[Author Prev][Author Next][Thread Prev][Thread Next][Author Index][Thread Index]
[tor-commits] [stem/master] Skip universal newline translation in descriptor reader
commit 0288267be5a325aadd078a487751cf4ce83a2f73
Author: Damian Johnson <atagar@xxxxxxxxxxxxxx>
Date: Wed Jan 30 08:24:59 2013 -0800
Skip universal newline translation in descriptor reader
Python 3 introduces universal newline translation, converting '\n', '\r', and
'\r\n' into the local system's newline style. This is a really neat feature and
will solve many-a-headaches... but not for us. We conform to the tor spec which
specifies when CRLF appears verses other newline types.

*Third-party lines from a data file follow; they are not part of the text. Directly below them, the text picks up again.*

(** Lines 61-62, by cases. *)
Lemma raise_for_status_run r w :
  raise_for_status r w =
    if status_is_error r
    then (Raised (Exn HTTPError (http_error_line r)), w)
    else (Returned tt, w).
Proof.
  unfold raise_for_status, status_is_error, http_error_line, raise, ret.
  destruct (Z.leb_spec 400 (status_code r)), (Z.ltb_spec (status_code r) 500),
    (Z.leb_spec 500 (status_code r)), (Z.ltb_spec (status_code r) 600);
    simpl; try done; lia.
Qed.

(** The loop of lines 97-106 is the filter of the specification. *)
Lemma collect_corp_six corp_list corp :
  collect_corp corp_list corp =
    corp_list ++ (if six_char_ticker corp then [listed_row corp] else []).
Proof.
  unfold collect_corp, six_char_ticker, listed_row, truthy, len_is.
  destruct (findtext corp "stock_code") as [s|]; simpl; [|by rewrite app_nil_r].
  destruct s as [|c s]; simpl; [by rewrite app_nil_r|].
  destruct (String.length s =? 5)%nat; [done|by rewrite app_nil_r].
Qed.

Lemma fold_collect_corp corps : ∀ corp_list,
  fold_left collect_corp corps corp_list =
    corp_list ++ map listed_row (List.filter six_char_ticker corps).
Proof.
  induction corps as [|corp corps IH]; intros corp_list; simpl.
  - by rewrite app_nil_r.
  - rewrite IH, collect_corp_six, <- app_assoc.
    by destruct (six_char_ticker corp).
Qed.

Lemma collect_listed_filter root :
  collect_listed root =
    map listed_row (List.filter six_char_ticker (findall root "list")).
Proof. unfold collect_listed. by rewrite fold_collect_corp. Qed.

End FetchFacts.

Section FetchRun.

Context (env : Env).

(** Lines 58-65: the request, its status check and the handler, before any
    continuation [rest]. *)
Lemma request_run {B} u (h : exn → M B) (rest : Response → M B) w :
  (print fetch_banner ;;;
   try_except
     (response <- requests_get env u ;;
      raise_for_status response ;;;
      ret response)
     RequestException h rest) w =
    let w0 := with_stdout (fun out => out ++ [fetch_banner]) w in
    match http_get env u with
    | Raised e =>
        if isinstance e RequestException then h e w0 else (Raised e, w0)
    | Returned r =>
        if status_is_error r
        then h (Exn HTTPError (http_error_line r)) w0
        else rest r w0
    end.
Proof.
  unfold bind at 1, print at 1, try_except, bind at 1, requests_get.
  cbv zeta. destruct (http_get env u) as [r|e]; [|done].
  unfold bind. rewrite raise_for_status_run.
  by destruct (status_is_error r).
Qed.

(** Lines 67-76 on a quiet disk, for a body that arrives whole. *)
Lemma stored_run {B} dir zip_path r (k : M B) w :
  quiet_disk env → dir ≠ EmptyString → body_break r = None →
  (os_makedirs env dir ;;; open_wb env zip_path ;;;
   download_to env zip_path r ;;; k) w =
    k (with_files
         (insert zip_path (String.concat EmptyString (body_chunks r)))
         (with_dirs (fun ds => list_to_set (lineage dir) ∪ ds) w)).
Proof.
  intros Hq Hdir Hbreak. unfold bind at 1.
  rewrite os_makedirs_returns by done.
  pose proof (download_run env zip_path r
    (with_dirs (fun ds => list_to_set (lineage dir) ∪ ds) w)
    (Hq _) (Hq _) Hbreak) as Hd.
  unfold bind at 1 in Hd. unfold bind at 1.
  destruct (open_wb env zip_path _) as [[[]|e] w1]; [|done].
  unfold bind at 1. by rewrite Hd.
Qed.

(** Lines 79-85 on a quiet disk. *)
Lemma unpack_try_run {B} zip_path dir content line
    (h : exn → M B) (k : unit → M B) w :
  quiet_disk env →
  files w !! zip_path = Some content →
  try_except
    (z <- ZipFile env zip_path ;;
     zip_extract env z "CORPCODE.xml" dir ;;;
     print line)
    BadZipFile h k w =
    match unzip env content with
    | None => h (Exn BadZipFile "File is not a zip file") w
    | Some z =>
        match member_data z "CORPCODE.xml" with
        | None =>
            (Raised (Exn KeyError
                       "There is no item named 'CORPCODE.xml' in the archive"),
             w)
        | Some xml =>
            k tt
              (with_stdout (fun out => out ++ [line])
                 (with_files (insert (os_path_join dir "CORPCODE.xml") xml) w))
        end
    end.
Proof.
  intros Hq Hc. unfold try_except.
  erewrite unpack_run; [|apply Hq|unfold write_fault; by rewrite !Hq|done].
  destruct (unzip env content) as [z|]; [|done].
  by destruct (member_data z _).
Qed.

(** Lines 89-94 on a quiet disk. *)
Lemma parse_try_run {B} path xml (h : exn → M B) (k : Element → M B) w :
  quiet_disk env →
  files w !! path = Some xml →
  try_except (ET_parse env path) ParseError h k w =
    match xml_parse env xml with
    | inl root => k root w
    | inr msg => h (Exn ParseError msg) w
    end.
Proof.
  intros Hq Hc. unfold try_except.
  erewrite ET_parse_run; [|apply Hq|done].
  by destruct (xml_parse env xml).
Qed.

Context `{Tabular Listed.row}.

(** What the fetcher does, by the verdict on what the endpoint serves. *)
Lemma get_listed_corp_codes_run api_key output_dir w :
  let run := get_listed_corp_codes env api_key output_dir in
  match directory env api_key with
  | Unreachable msg =>
      run w =
        (Returned [],
         with_stdout
           (fun out =>
              out ++ [fetch_banner; "Error fetching corporation codes: " +:+ msg])
           w)
  | NotZip =>
      quiet_disk env →
      ∃ w', run w = (Returned [], w')
            ∧ stdout w' = stdout w ++
                [fetch_banner;
                 "Error: Downloaded file is not a valid zip file. Check API key or response content."]
  | Malformed msg =>
      quiet_disk env →
      ∃ w' line, run w = (Returned [], w')
            ∧ stdout w' = stdout w ++
                [fetch_banner; line; "Error parsing CORPCODE.xml: " +:+ msg]
  | Document root =>
      quiet_disk env →
      os_path_dirname (listed_csv output_dir) ≠ EmptyString →
      ∃ w' line, run w = (Returned (collect_listed root), w')
            ∧ stdout w' = stdout w ++
                [fetch_banner; line;
                 "Saved " +:+ pretty (length (collect_listed root))
                 +:+ " listed corporation codes to " +:+ listed_csv output_dir]
            ∧ files w' !! listed_csv output_dir
              = Some (to_csv_text (collect_listed root) false)
  | Anomalous => True
  end.
Proof.
  intros run. subst run. unfold directory, get_listed_corp_codes, listed_csv.
  fold fetch_banner. rewrite request_run. cbv zeta.
  destruct (http_get env _) as [r|e].
  2:{ destruct (isinstance e RequestException); [|done].
      unfold bind, print, ret. by tidy_world. }
  destruct (status_is_error r).
  { unfold bind, print, ret. by tidy_world. }
  destruct (body_break r) eqn:Hbreak; [done|].
  assert (os_path_join output_dir "dart_corp_data" ≠ EmptyString) as Hcdp
    by (by apply os_path_join_nonempty).
  destruct (unzip env _) as [z|] eqn:Hz.
  2:{ intros Hq. rewrite stored_run by done.
      erewrite unpack_try_run; [|done|apply lookup_insert_eq].
      rewrite Hz. unfold bind, print, ret.
      eexists. split; [reflexivity|]. by tidy_world. }
  destruct (member_data z _) as [xml|] eqn:Hm; [|done].
  destruct (xml_parse env xml) as [root|msg] eqn:Hx.
  - intros Hq Hdir. rewrite stored_run by done.
    erewrite unpack_try_run; [|done|apply lookup_insert_eq].
    rewrite Hz, Hm.
    erewrite parse_try_run; [|done|apply lookup_insert_eq].
    rewrite Hx. unfold bind at 1.
    rewrite save_df_to_csv_run.
    2:{ unfold parent_can_be_made. rewrite Hq.
        by destruct (String.eqb_spec
                       (os_path_dirname
                          (os_path_join output_dir "listed_corp_codes.csv"))
                       EmptyString). }
    cbv zeta. unfold write_fault. rewrite !Hq.
    unfold bind, print, ret. eexists _, _. split; [reflexivity|]. split.
    + by tidy_world.
    + tidy_world. apply lookup_insert_eq.
  - intros Hq. rewrite stored_run by done.
    erewrite unpack_try_run; [|done|apply lookup_insert_eq].
    rewrite Hz, Hm.
    erewrite parse_try_run; [|done|apply lookup_insert_eq].
    rewrite Hx. unfold bind, print, ret.
    eexists _, _. split; [reflexivity|]. by tidy_world.
Qed.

Universal newline translation broke our ability to read the
'cr_in_contact_line' example which has multiple '\r' within a contact line
(https://trac.torproject.org/5637). Fixing the reader to disable newline
translation and adding a warning to our parse_file() pydocs.
---
stem/descriptor/__init__.py | 10 ++++++++++
stem/descriptor/reader.py | 8 +++++++-
2 files changed, 17 insertions(+), 1 deletions(-)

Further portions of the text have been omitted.